In combining these two truisms, I realize I’m asking a lot of anyone who might be considering adopting “Exploring Mass Communication” for a class. In short, it’s like trying out a new hairstyle: It might be awesome or you might spend the next six months saying, “How long until I can get rid of these bangs?”
(I have been bald since I was 20, so I’m mostly guessing at how hair works…)
So, here’s the best deal I have for you: If you find yourself interested in trying this book for your class and it turns out it’s like eating sardine-flavored ice cream for you, I will work with you to rebuild your class in any format using any other mass-com text out there. I will literally fill in gaps, plug the holes and improve SOMEONE ELSE’S TEXTBOOK, based on what you tell me you want so that you can use it to fulfill your needs.
(Cut to a reaction from the offices of Sage…)
The first thought you might have is, “Vince, that’s a cute idea, but I’m using (NAME)’s book and I’m sure you haven’t read it…”
Hold my beer. Here is a sample of what I read in preparation to pitch Sage on this book:

I read everything in that photo at least once, most twice and one three times. I’ve read multiple editions of all of these, and these were just the ones I could still find on Amazon with a quick search of my internet history. That’s not counting the dozen or so other texts I borrowed from people or checked out of the library. In short, I know what’s out there because it informed on what I did or didn’t do when I wrote “Exploring Mass Communication.”
The second thought you might have is, “Vince, this has to be the stupidest thing you’ve ever done. Why would you actively improve your competition?”
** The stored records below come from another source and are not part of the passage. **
(* ===== verification/Kube.v ===== *)
(** Kubernetes objects (src/apps/server/kube.py): quantities, requests, selectors,
    which nodes run sandboxes, what a pod's status says, and the pod of a
    sandbox. *)

From Stdlib Require Import SpecFloat QArith.
From S2P Require Import Prelude Tables Store Labels Quotas Codec Kms Security Regex Rules.
Open Scope Z_scope.

(** ** Floats

    Requests are rounded up and capacities down, so that the last bit of a
    product decides: quantities are floats of 64 bits, not rationals. *)

Definition fmul : spec_float → spec_float → spec_float := SFmul 53 1024.
Definition fsub : spec_float → spec_float → spec_float := SFsub 53 1024.
Definition fadd : spec_float → spec_float → spec_float := SFadd 53 1024.
Definition float_of_Z (z : Z) : spec_float := binary_normalize 53 1024 z 0 false.
Definition fzero : spec_float := S754_zero false.

(** [float(text)] for the digits [m] and the power of ten [e]: the nearest float. *)
Definition float_of_decimal (m e : Z) : spec_float :=
  match m with
  | Zpos _ =>
      if 0 <=? e then float_of_Z (m * 10 ^ e) else
      let '(q, e', l) := SFdiv_core_binary 53 1024 m 0 (10 ^ (- e)) 0 in
      binary_round_aux 53 1024 false q e' l
  | _ => fzero
  end.

(** The integer part rounded by [r] of a mantissa and what divides it. *)
Definition float_to_Z (r : Z → Z → Z) (f : spec_float) : result exn Z :=
  match f with
  | S754_zero _ => Ok 0
  | S754_finite s m e =>
      let m := if s : bool then Zneg m else Zpos m in
      Ok (if 0 <=? e then m * 2 ^ e else r m (2 ^ (- e)))
  | S754_infinity _ => Err OverflowError
  | S754_nan => Err (ValueError [Txt "cannot convert float NaN to integer"])
  end.
Definition math_ceil : spec_float → result exn Z := float_to_Z (λ m d, - (- m / d)).
Definition math_floor : spec_float → result exn Z := float_to_Z (λ m d, m / d).
(** [int(f)] *)
Definition int_of_float : spec_float → result exn Z := float_to_Z Z.quot.

(** ** Quantities *)

Definition digit_val (c : ascii) : Z := Z.of_nat (nat_of_ascii c) - 48.
Definition is_letter (c : ascii) : bool := in_range "a" "z" c || in_range "A" "Z" c.

(** The digits and dots a text starts with, and what is left. *)
Fixpoint digits_and_dots (s : string) : string * string :=
  match s with
  | String c s' => if is_digit c || bool_decide (c = "."%char) then let '(h, t) := digits_and_dots s' in (String c h, t) else ("", s)
  | EmptyString => ("", "")
  end.

(** Its digits as a number, how many follow the dot, and how many there are;
    [None]: more than one dot. *)
Fixpoint mantissa (m k n : Z) (dot : bool) (s : string) : option (Z * Z * Z) :=
  match s with
  | String c s' =>
      if is_digit c then mantissa (10 * m + digit_val c) (if dot then k + 1 else k) (n + 1) dot s'
      else if dot then None else mantissa m k n true s'
  | EmptyString => Some (m, k, n)
  end.

Fixpoint number (n : Z) (s : string) : Z * string :=
  match s with
  | String c s' => if is_digit c then number (10 * n + digit_val c) s' else (n, s)
  | EmptyString => (n, "")
  end.

(** [[eE][-+]?[0-9]+], if it is there. *)
Definition exponent (s : string) : Z * string :=
  match s with
  | String e s1 =>
      if bool_decide (e = "e"%char) || bool_decide (e = "E"%char) then
        let '(neg, s2) := match s1 with
                          | String "-" s2 => (true, s2)
                          | String "+" s2 => (false, s2)
                          | _ => (false, s1)
                          end in
        match s2 with
        | String c _ => if is_digit c then let '(n, rest) := number 0 s2 in (if neg : bool then - n else n, rest) else (0, s)
        | EmptyString => (0, s)
        end
      else (0, s)
  | EmptyString => (0, s)
  end.

Definition binary_suffixes : list (string * Z) := [("Ki", 1); ("Mi", 2); ("Gi", 3); ("Ti", 4); ("Pi", 5); ("Ei", 6)].
Definition decimal_suffixes : list (string * Z) :=
  [("n", -3); ("u", -2); ("m", -1); ("", 0); ("k", 1); ("K", 1); ("M", 2); ("G", 3); ("T", 4); ("P", 5); ("E", 6)].

(** [1000 ** k] *)
Definition power_of_1000 (k : Z) : spec_float := float_of_decimal 1 (3 * k).

Definition suffix_power (suffix : string) : option spec_float :=
  match dget suffix binary_suffixes with
  | Some p => Some (float_of_Z (1024 ^ p))
  | None => power_of_1000 <$> dget suffix decimal_suffixes
  end.

(** Source: src/apps/server/kube.py:169-184 [quantity].  Of a text; a missing one is 0. *)
Definition quantity (value : option string) : result exn spec_float :=
  match value with
  | None => Ok fzero
  | Some value =>
      let text := strip value in
      let '(head, rest) := digits_and_dots text in
      let '(e, suffix) := exponent rest in
      if negb (bool_decide (head = "")) && all_of is_letter suffix then
        match mantissa 0 0 0 false head with
        | Some (m, k, Zpos _) =>
            match suffix_power suffix with
            | Some p => Ok (fmul (float_of_decimal m (e - k)) p)
            | None => Err (ValueError [Txt "unknown quantity suffix in "; Repr value])
            end
        | _ => Err (ValueError [Txt "could not convert string to float: "; Repr (String.substring 0 (String.length text - String.length suffix) text)])
        end
      else Err (ValueError [Txt "not a quantity: "; Repr value])
  end.

Example quantities :
  (λ t, match f ← quantity (Some t); math_ceil (fmul f (float_of_Z 1000)) with Ok z => z | Err _ => -1 end) <$>
    ["9m"; "10m"; "1"; "1e3"; " 2Gi "; "0.1"; "1E"; "1e"; "1.2.3"; "."; "-1"; "5x"; ".5"; "1.m"] =
  [10; 10; 1000; 1000000; 2147483648000; 100; 1000000000000000000000; -1; -1; -1; -1; -1; 500; 1].
Proof. vm_compute. reflexivity. Qed.

Example quantity_errors :
  (λ t, match quantity (Some t) with Ok _ => "" | Err e => exn_text e end) <$> ["1.2.3e4Ki"; "."; ""; "-1"; "1 Gi"; "3x"] =
  ["could not convert string to float: '1.2.3e4'"; "could not convert string to float: '.'"; "not a quantity: ''";
   "not a quantity: '-1'"; "not a quantity: '1 Gi'"; "unknown quantity suffix in '3x'"].
Proof. vm_compute. reflexivity. Qed.

(** ** Names *)

(** Source: src/apps/server/kube.py:60-60 [PREFIX]. *)
Definition PREFIX : string := "k8s:".

(** Source: src/apps/server/kube.py:77-78 [owns]. *)
Definition owns (runtime_id : option string) : bool :=
  match str_or_none runtime_id with Some r => startswith r PREFIX | None => false end.

(** Source: src/apps/server/kube.py:81-82 [runtime_id]. *)
Definition runtime_id (namespace name : string) : string := PREFIX +:+ namespace +:+ "/" +:+ name.

(** Source: src/apps/server/kube.py:85-89 [parse_id]. *)
Definition parse_id (rid : string) : result exn (string * string) :=
  let '(namespace, _, name) := partition "/"%char (drop_chars (String.length PREFIX) rid) in
  if negb (owns (Some rid)) || bool_decide (namespace = "") || bool_decide (name = "")
  then Err (ZooError "bad_request" [Txt "invalid Kubernetes runtime id"]) else Ok (namespace, name).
Well, to start, it’s not even close to the stupidest thing I’ve ever done. This is comfortably below the “free tequila slammers” night and the “hey, let’s work on a pinball machine’s electric transformer without unplugging the game” situation. You could also ask my wife about the time I bought a beer can collection if you want to get me in real trouble…
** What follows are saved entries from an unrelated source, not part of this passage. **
Lemma pod_requests_nonneg s r : pod_requests s = Ok r → nonneg r.
Proof.
  unfold pod_requests, mbind, result_bind. destruct (sum_requests _) as [a|] eqn:Ea; [|done].
  destruct (init_requests _ _ _) as [[b c]|] eqn:Eb; [|done]. destruct (resource_requests (s_overhead s)) as [o|] eqn:Eo; [|done].
  apply sum_requests_nonneg in Ea. apply init_requests_nonneg in Eb as [Hb Hc]; [|done|done]. apply resource_requests_nonneg in Eo.
  assert (nonneg (max_requests (plus_requests a b) c)) as Hn by auto using plus_nonneg, max_nonneg.
  destruct (_ || _).
  - destruct (resource_requests (s_requests s)) as [l|] eqn:El; [|done]. apply resource_requests_nonneg in El. intros [= <-].
    apply plus_nonneg; [|done]. split; simpl; repeat case_match; first [apply El|apply Hn].
  - intros [= <-]. by apply plus_nonneg.
Qed.

(** What a pod takes of its node. *)
Definition req (p : PodObj) : Requests := match pod_requests p.(po_spec) with Ok r => r | Err _ => no_requests end.
Lemma req_nonneg p : nonneg (req p).
Proof. unfold req. destruct (pod_requests _) eqn:E; [by eapply pod_requests_nonneg|done]. Qed.

(** ** What counting leaves

    Either of the two amounts, [q], is counted in the same way. *)

Section counting.
Context (NAMESPACE sandbox_id : string) (q : Requests → Z) (Hq : q = rq_cpu ∨ q = rq_memory).

Lemma q_minus a b : q (minus_requests a b) = q a - q b.
Proof. by destruct Hq as [-> | ->]. Qed.
Lemma q_plus a b : q (plus_requests a b) = q a + q b.
Proof. by destruct Hq as [-> | ->]. Qed.
Lemma q_nonneg a : nonneg a → 0 ≤ q a.
Proof. unfold nonneg. destruct Hq as [-> | ->]; lia. Qed.
Lemma q_covers a b : covers a b = true → q b ≤ q a.
Proof. unfold covers. intros [? ?]%andb_true_iff. destruct Hq as [-> | ->]; lia. Qed.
Second, in answer to your question, I am constantly driven by two basic needs:
- Help people
- Make things work right
This is why Amy hates it when I see a broken lawnmower or vacuum cleaner on the side of the road. She knows I’m grabbing it and fixing it, even though we have no need for another lawnmower or vacuum cleaner. It’s also why I have a bunch of dead pinball machines in my game room and a garage full of dilapidated furniture: I’m bound and determined to fix them.
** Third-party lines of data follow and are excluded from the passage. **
Lemma moving_keeps id node snapshot_id uuid drawn temporary reader writer s :
  unclaimed (h_db s) ("zoo-home-" +:+ id +:+ "-" +:+ drawn) → unclaimed (h_db s) temporary →
  keeps (move_volume id node snapshot_id uuid drawn temporary reader writer) s.
Proof.
  intros Ht Htmp. unfold move_volume. apply keeps_bind; [apply keeps_cleanup|]. intros config s1 E1 _.
  assert (H1 := cleanup_unclaimed id s). rewrite E1 in H1. cbn [snd] in H1. assert (Ht1 := H1 _ Ht). assert (Htmp1 := H1 _ Htmp).
  clear E1 H1 Ht Htmp. remember (h_db s1) as d eqn:Ed. symmetry in Ed.
  apply (keeps_step d); [done|apply only_ask; by apply spares_others|]. intros rc s2 _ H2.
  apply (keeps_step d); [done|apply only_ask; by apply spares_others|]. intros all s3 _ H3.
  apply (keeps_step d); [done|apply only_guard|]. intros _ s4 _ H4.
  apply (keeps_step d); [done|apply only_existing_pod, spares_others|]. intros pod s5 _ H5.
  apply (keeps_step d); [done|apply only_guard|]. intros _ s6 _ H6.
  destruct (text_of_config "home_claim" config) as [source|] eqn:Es; [|apply keeps_raise].
  apply (keeps_step d); [done|apply only_ask; by apply spares_others|]. intros claim s7 _ H7.
  destruct (_ && _); [apply keeps_ret|]. destruct (cm_storage claim) as [storage|]; [|apply keeps_raise].
  apply (keeps_step d); [done| |].
  { apply only_observe, only_bind; [apply only_snapshot; [apply spares_others|by apply spares_unclaimed]|]. intros.
    apply only_bind; [apply only_ensure_claim, spares_others|]. intros. apply only_restore_claim, spares_others. }
  intros copied s8 _ H8. apply keeps_bind.
  - destruct copied; [|apply keeps_ret]. apply keeps_switch_home; [by rewrite H8|by eapply text_nonempty].
  - intros [o keep] s9 E9 _. assert (H9 : keep = false → h_db s9 = d).
    { intros ->. destruct copied; [|by injection E9 as <- <-]. apply switch_home_dropped in E9. congruence. }
    apply keeps_bind.
    + unfold when. destruct keep; [apply keeps_ret|]. cbn [negb]. apply keeps_only. intros _. rewrite (H9 eq_refl).
      apply only_delete_claim; [apply spares_others|by apply spares_unclaimed].
    + intros _ s10 _ _. apply keeps_bind; [|intros; apply keeps_result]. apply keeps_only. intros _. unfold when.
      destruct (is_none snapshot_id); [apply only_remove_snapshot, spares_others|apply only_ret].
Qed.

(** ** Starting a pod *)
Lemma keeps_reserve_row owner node requested id home w :
  keeps_homes (match owner with
    | OSandbox _ => o ← reserve_sandbox_node node requested id home; mret (negb (is_none o))
    | OPool _ => o ← reserve_pool_sandbox_node node requested id home; mret (negb (is_none o))
    end) w.
Proof.
  assert (Hsame : ∀ config, claim_names (with_reservation node requested config) = claim_names config).
  { intros config. unfold with_reservation. by rewrite !claims_dset_other by done. }
  intros Hd. destruct owner as [own|own].
  - assert (Hk : keeps_homes (reserve_sandbox_node node requested id home) w).
    { apply (sandbox_row_keeps _ _ _ []); [done| | |set_solver]; intros r.
      - intros c _ H. right. rewrite <- (Hsame r.(sb_config)). exact H.
      - intros _ H. rewrite <- (Hsame r.(sb_config)) in H. exact H. }
    specialize (Hk Hd). revert Hk. unfold mbind, M_bind. by destruct (reserve_sandbox_node _ _ _ _ _) as [[o|e] w'].
  - assert (Hk : keeps_homes (reserve_pool_sandbox_node node requested id home) w).
    { apply (keeps_pool _ _ _ []); [|set_solver]. intros r c _ H. right. rewrite <- (Hsame r.(ps_config)). exact H. }
    specialize (Hk Hd). revert Hk. unfold mbind, M_bind. by destruct (reserve_pool_sandbox_node _ _ _ _ _) as [[o|e] w'].
Qed.
Lemma keeps_release id node w : keeps_homes (release_node_reservation id node) w.
Proof.
  assert (Hpop : ∀ config c, c ∈ claim_names (dpop "node_reservation" config) → c ∈ claim_names config) by (intros; by eapply claims_dpop).
  intros Hd.
  assert (H1 : keeps_homes (clear_sandbox_node_reservation id node) w).
  { apply (sandbox_row_keeps _ _ _ []); [done| | |set_solver]; intros r; [intros c _ H; right; exact (Hpop _ _ H)|].
    intros _ H. apply elem_of_nil_inv. intros c Hc. apply Hpop in Hc. rewrite H in Hc. set_solver. }
  specialize (H1 Hd). unfold release_node_reservation, session, transaction. unfold mbind at 1, M_bind at 1.
  destruct (clear_sandbox_node_reservation id node w) as [[o|e] w1]; [|by destruct w].
  assert (H2 : keeps_homes (clear_pool_sandbox_node_reservation id node) w1) by (apply (keeps_pool _ _ _ []); [intros r c _ H; right; exact (Hpop _ _ H)|set_solver]).
  specialize (H2 H1). unfold mbind at 1, M_bind at 1. by destruct (clear_pool_sandbox_node_reservation id node w1) as [[o'|e] w2].
Qed.

(** The claims of every row stay. *)
Definition same_claims (d d' : Db) : Prop := ∀ x, claims_of d' x = claims_of d x.
Lemma same_sandbox p f id w :
  (∀ r, claim_names (f r).(sb_config) = claim_names r.(sb_config)) → same_claims w.(w_db) (update_sandbox_where p f id w).2.(w_db).
Proof.
  intros Hf. unfold update_sandbox_where. rewrite (bind_ok get _ w w w eq_refl).
  destruct (sandboxes (w_db w) !! id) as [old|] eqn:Ei; [|done]. destruct (p old); [|done]. run. intros [b j]. unfold claims_of. cbn.
  destruct b; [done|]. destruct (decide (id = j)) as [<-|Hj]; [|by rewrite lookup_insert_ne]. rewrite lookup_insert_eq, Ei. apply (Hf old).
Qed.
Lemma same_pool p f id w :
  (∀ r, claim_names (f r).(ps_config) = claim_names r.(ps_config)) → same_claims w.(w_db) (update_pool_where p f id w).2.(w_db).
Proof.
  intros Hf. unfold update_pool_where. rewrite (bind_ok get _ w w w eq_refl).
  destruct (pool_sandboxes (w_db w) !! id) as [old|] eqn:Ei; [|done]. destruct (p old); [|done]. run. intros [b j]. unfold claims_of. cbn.
  destruct b; [|done]. destruct (decide (id = j)) as [<-|Hj]; [|by rewrite lookup_insert_ne]. rewrite lookup_insert_eq, Ei. apply (Hf old).
Qed.

(** [homes_ok], with one claim that no row holds. *)
Definition world_ok (c : string) (w : World) : Prop := homes_ok w.(w_db) ∧ unclaimed w.(w_db) c.
Lemma ok_session {A} c (m : M World A) : preserves (world_ok c) m → preserves (world_ok c) (session m).
Proof. intros Hm w Hw. specialize (Hm w Hw). unfold session, transaction. destruct (m w) as [[a|e] w']; [done|]. by destruct w'. Qed.
Lemma ok_reserve_row c owner node requested id home :
  preserves (world_ok c) (match owner with
    | OSandbox _ => o ← reserve_sandbox_node node requested id home; mret (negb (is_none o))
    | OPool _ => o ← reserve_pool_sandbox_node node requested id home; mret (negb (is_none o))
    end).
Proof.
  assert (Hsame : ∀ config, claim_names (with_reservation node requested config) = claim_names config).
  { intros config. unfold with_reservation. by rewrite !claims_dset_other by done. }
  intros w [Hd Hu]. split; [by apply keeps_reserve_row|]. destruct owner.
  - assert (H := same_sandbox (λ r, says "home_claim" home r.(sb_config) && negb (ended r.(sb_status)))
      (λ r, sb_set_config (with_reservation node requested r.(sb_config)) r) id w (λ r, Hsame _)).
    fold (reserve_sandbox_node node requested id home) in H. revert H. unfold mbind, M_bind.
    destruct (reserve_sandbox_node _ _ _ _ _) as [[o|e] w']; intros H x; specialize (H x); change (c ∉ claims_of (w_db w') x); cbn [snd] in H; rewrite H; apply Hu.
  - assert (H := same_pool (λ r, says "home_claim" home r.(ps_config) && bool_decide (r.(ps_status) = PBooting))
      (λ r, ps_set_config (with_reservation node requested r.(ps_config)) r) id w (λ r, Hsame _)).
    fold (reserve_pool_sandbox_node node requested id home) in H. revert H. unfold mbind, M_bind.
    destruct (reserve_pool_sandbox_node _ _ _ _ _) as [[o|e] w']; intros H x; specialize (H x); change (c ∉ claims_of (w_db w') x); cbn [snd] in H; rewrite H; apply Hu.
Qed.
Lemma ok_reserve c an id desktop size :
  preserves (world_ok c) (reserve_node NAMESPACE IDLE_MEMORY_MB_DESKTOP IDLE_MEMORY_MB_CODE int_of an id desktop size).
Proof.
  unfold reserve_node. assert (Hr : ∀ B (r : result exn B), preserves (world_ok c) (of_result r)) by (by intros B r w).
  apply preserves_bind; [apply Hr|]. intros requested. apply ok_session.
  apply preserves_bind; [by intros w|]. intros [owner|]; [|apply preserves_raise].
  destruct (text_of_config "home_claim" (owner_config owner)); [|apply preserves_raise].
  repeat (apply preserves_bind; [solve [apply Hr|apply preserves_guard|by intros w]|]; intros ?).
  case_match; [|apply preserves_raise]. apply preserves_bind; [|intros b; apply preserves_bind; [apply preserves_guard|intros; apply preserves_ret]].
  apply ok_reserve_row.
Qed.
The whole reason I got into the textbook game was to help people. That’s why I did the blog, the Corona Hotline, the “Filak Furlough Tour” and pretty much everything else. To me, there is nothing that is more gratifying than feeling like someone who came to me with a problem actually left my presence with a solution.
When kids come to my office for help, they often say, “I’m sorry to bother you, but…” I immediately disabuse them of that notion: “You’re never a bother. Whatever you need is more important than what I am doing right now. Helping you is the best part of my day.” And I mean it.
So, that’s the pitch: Get a free copy of a book, get free stuff for doing so and get free help even if you don’t want to adopt the book. It should be clear from this proposal why I never went into sales and marketing.
In any case, operators are standing by, so thanks for being part of this journey with me.
Best,
Vince (a.k.a. The Doctor of Paper)
Can’t wait to put it into practice next academic year. And funny you mentioned St. Elsewhere – I just rewatched the pilot and thought “Wow, this is all the imagination of an autistic boy.”